Возвращаясь, уже за Ловатью, обоз Олексы повстречал разбойников. Ватага была невелика, а обоз порядочный, и повозники свои, новгородцы, не робкий народ. Переглянулся Олекса с Радьком, тот ненароком потянул рогатину с воза. Повольный атаман заметил.

– Ты цего? Видать, ножа не нюхал?! А ну, положь, говорю!

Медведем было пошел на Радька и – ткнулся в глаза купцу. Олекса твердо стал впереди. Горячая кровь прилила к голове: «Лембой тебе платить! С мертвого возьмешь, коли так.
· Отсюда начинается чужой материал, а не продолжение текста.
(* ===== verification/AutopilotFacts.v ===== *)
(** What a pass of the autopilot guarantees: work starts only when it is ready
    and never more of it than the policy allows, ended tasks stay ended, failures
    reach everything downstream, and nothing is merged that was not approved. *)

From S2P Require Import Prelude GoStr GoFloat GoTime Dsl Graph NodeTypes Workflow Roles State Readiness Dag DagFacts Runs TaskRun AutoPolicy Autopilot.
From Stdlib Require Import Ascii.
Open Scope Z_scope.

(** * Tasks in order *)

(** A task under its own id; one that waits to start has no try and no hold. *)
Record sound_task (id : string) (t : TaskInstance) : Prop := {
  st_id : t_NodeID t = id;
  st_idle : pending_state t = true → dispatched t = false ∧ held t = false;
}.

Definition sound_tasks (tasks : gmap string TaskInstance) : Prop := map_Forall sound_task tasks.

Lemma sound_insert tasks id t : sound_task id t → sound_tasks tasks → sound_tasks (<[id := t]> tasks).
Proof. intros Ht Hs. by apply map_Forall_insert_2. Qed.

(** Ending or starting a task leaves no pending one. *)
Lemma sound_not_pending id t : t_NodeID t = id → pending_state t = false → sound_task id t.
Proof. intros Hid Hp. split; [done|]. by rewrite Hp. Qed.

Lemma setState_pending t state stage reason :
  one_of state [TaskNone; TaskScheduled] = false → pending_state (setState t state stage reason) = false.
Proof. done. Qed.

(** The states there are. *)
Definition task_states : list string :=
  [TaskNone; TaskScheduled; TaskQueued; TaskRunning; TaskWaitingReview; TaskWaitingHuman; TaskSuccess; TaskFailed; TaskUpstreamFailed;
   TaskSkipped].

(** A task in a known state that waits for a person only with a try or a hold,
    and works without one of them only when nothing holds it. *)
Record shaped (t : TaskInstance) : Prop := {
  sh_known : t_State t ∈ task_states;
  sh_waiting : t_State t = TaskWaitingHuman → dispatched t = true ∨ held t = true;
  sh_working : t_State t ∈ [TaskQueued; TaskRunning; TaskWaitingReview] → dispatched t = true ∨ held t = false;
}.

Definition still : list string := [TaskNone; TaskScheduled; TaskSuccess; TaskFailed; TaskUpstreamFailed; TaskSkipped].

Lemma shaped_still t : t_State t ∈ still → shaped t.
Proof.
  intros Hs. unfold still in Hs.
  repeat (apply elem_of_cons in Hs as [Hs|Hs]; [split; [|by rewrite Hs|]; rewrite Hs; [by apply one_of_spec|by intros ?%one_of_spec]|]).
  by apply elem_of_nil in Hs.
Qed.

Lemma shaped_held t : t_State t = TaskWaitingHuman → held t = true → shaped t.
Proof. intros Hs Hh. split; [rewrite Hs; by apply one_of_spec|by right|]. rewrite Hs. by intros ?%one_of_spec. Qed.

Lemma shaped_dispatched t : t_State t ∈ task_states → dispatched t = true → shaped t.
Proof. intros Hs Hd. split; [done|by left|by left]. Qed.

Lemma shaped_queued t : t_State t = TaskQueued → held t = false → shaped t.
Proof. intros Hs Hh. split; [rewrite Hs; by apply one_of_spec|by rewrite Hs|by right]. Qed.

(** Between two shaped tasks in one state, a slot is kept when the try is. *)
Lemma shaped_slot t t' : shaped t → shaped t' → t_State t' = t_State t → (dispatched t = true → dispatched t' = true) →
  active t = true → active t' = true.
Proof.
  intros [_ Hw _] [_ _ Hk'] Hst Hd. unfold active. rewrite Hst in *. intros [Hn Hs]%andb_true_iff. rewrite Hs, andb_true_r.
  apply one_of_spec in Hs. destruct (dispatched t) eqn:Ed; [by rewrite (Hd eq_refl), andb_false_r|]. rewrite andb_true_r in Hn.
  destruct (decide (t_State t = TaskWaitingHuman)) as [He|Hne].
  - destruct (Hw He) as [?|Hh]; [done|]. by rewrite Hh in Hn.
  - assert (t_State t ∈ [TaskQueued; TaskRunning; TaskWaitingReview]) as Hin.
    { rewrite !elem_of_cons, elem_of_nil in *. naive_solver. }
    destruct (Hk' Hin) as [->| ->]; [by rewrite andb_false_r|done].
Qed.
Юрьев брал, а татя струшу!» Ступил тать, Олекса не стронулся с места, только весь напрягся, выгнулся, словно рысь.

– Уйди! – приказал тать охриплым голосом и смолк, задышал, приподняв дубину… Да почуял, видно, что нашла коса на камень, и, когда Олекса потянул было из ножен короткий меч, примериваясь, как рубанет вкось, как кинется потом в сечу вдоль возов, тать – тоже был умен и знал, что к чему, – вдруг отступил и расхохотался натужно:

– А ты не робок, купечь! Давай мировую, што ль, сколько дашь отступного?
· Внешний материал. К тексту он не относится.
(* ===== verification/OrchestratorFacts.v ===== *)
(** What holds of the autopilots' store after any history of passes and API
    actions: one live autopilot per goal, tasks in order, and never more tasks
    in progress than the policy allows; and what each pass may do on the way. *)

From S2P Require Import Prelude GoStr GoFloat GoTime Dsl Graph NodeTypes Workflow Roles State Readiness Dag DagFacts Runs TaskRun AutoPolicy Autopilot GoalFlow Orchestrator AutopilotFacts PassFacts.
From Stdlib Require Import Ascii.
Open Scope Z_scope.

(** * Whole passes *)

Section Passes.
Context `{Unicode}.
Variables (contentHash : string → string → string) (world : list Act → World).
Hypothesis run_ids : ∀ acts req run pipeline at_, w_start (world acts) req = Started run pipeline at_ → trim_space run ≠ EmptyString.

(** A merge of a pass over [w]: the task it is of, as the board's members were
    synced, and what allowed it. *)
Definition may_merge (w : work) (run head : string) : Prop :=
  ∃ w1 id t, same_frame w w1 ∧ wk_tasks (syncMembers contentHash world w) !! id = Some t ∧ final1 (t_State t) = false ∧
    merge_allowed world w1 t run head.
– Отступного? – прищурился Олекса и разом, как умел, сообразил дело:

– Тут не дам ни векши, а до Порхова дорога вместе и без обмана – шесть бел. Мне под каждым кустом платить не след!

– Проводи-и-ить, значит? Умен, купечь! Десять!

– Шесть! – смелея, отрезал Олекса. – Шесть и кормлю всех в Порхове.

– Выдашь?

– Уговор дороже золота. Я еще никого не обманул! – Олекса приосанился:

– Ты сам-то за своих ответишь?

– Поговорить надо.

Тати отошли от возов, спорили, совещались. Наконец атаман выступил опять вперед:

– По рукам, купечь! Слово даешь!

– Слово – железо.

Ударили по рукам.

Тать не подвел. Олекса тоже поступил честно. Под Порховом накормил всю голодную драную братию, выдал плату, распростились. Но с тех пор в обчестве нет-нет и подшучивали над ним: «Олекса татя нанял в провожатые», «А Олекса! Это тот, что татя повозником нанял?» И кому другому, бывало, нет-нет да и тоже скажут: «А ты тово, как Олекса, что татя в повозники взял!»

Через силу отшутился Олекса от Жидислава, покраснел несколько. Да!

Такое бы дело – встретить Ратибора один на один! Потупился на своем месте, замолк, стал слушать, что говорят другие.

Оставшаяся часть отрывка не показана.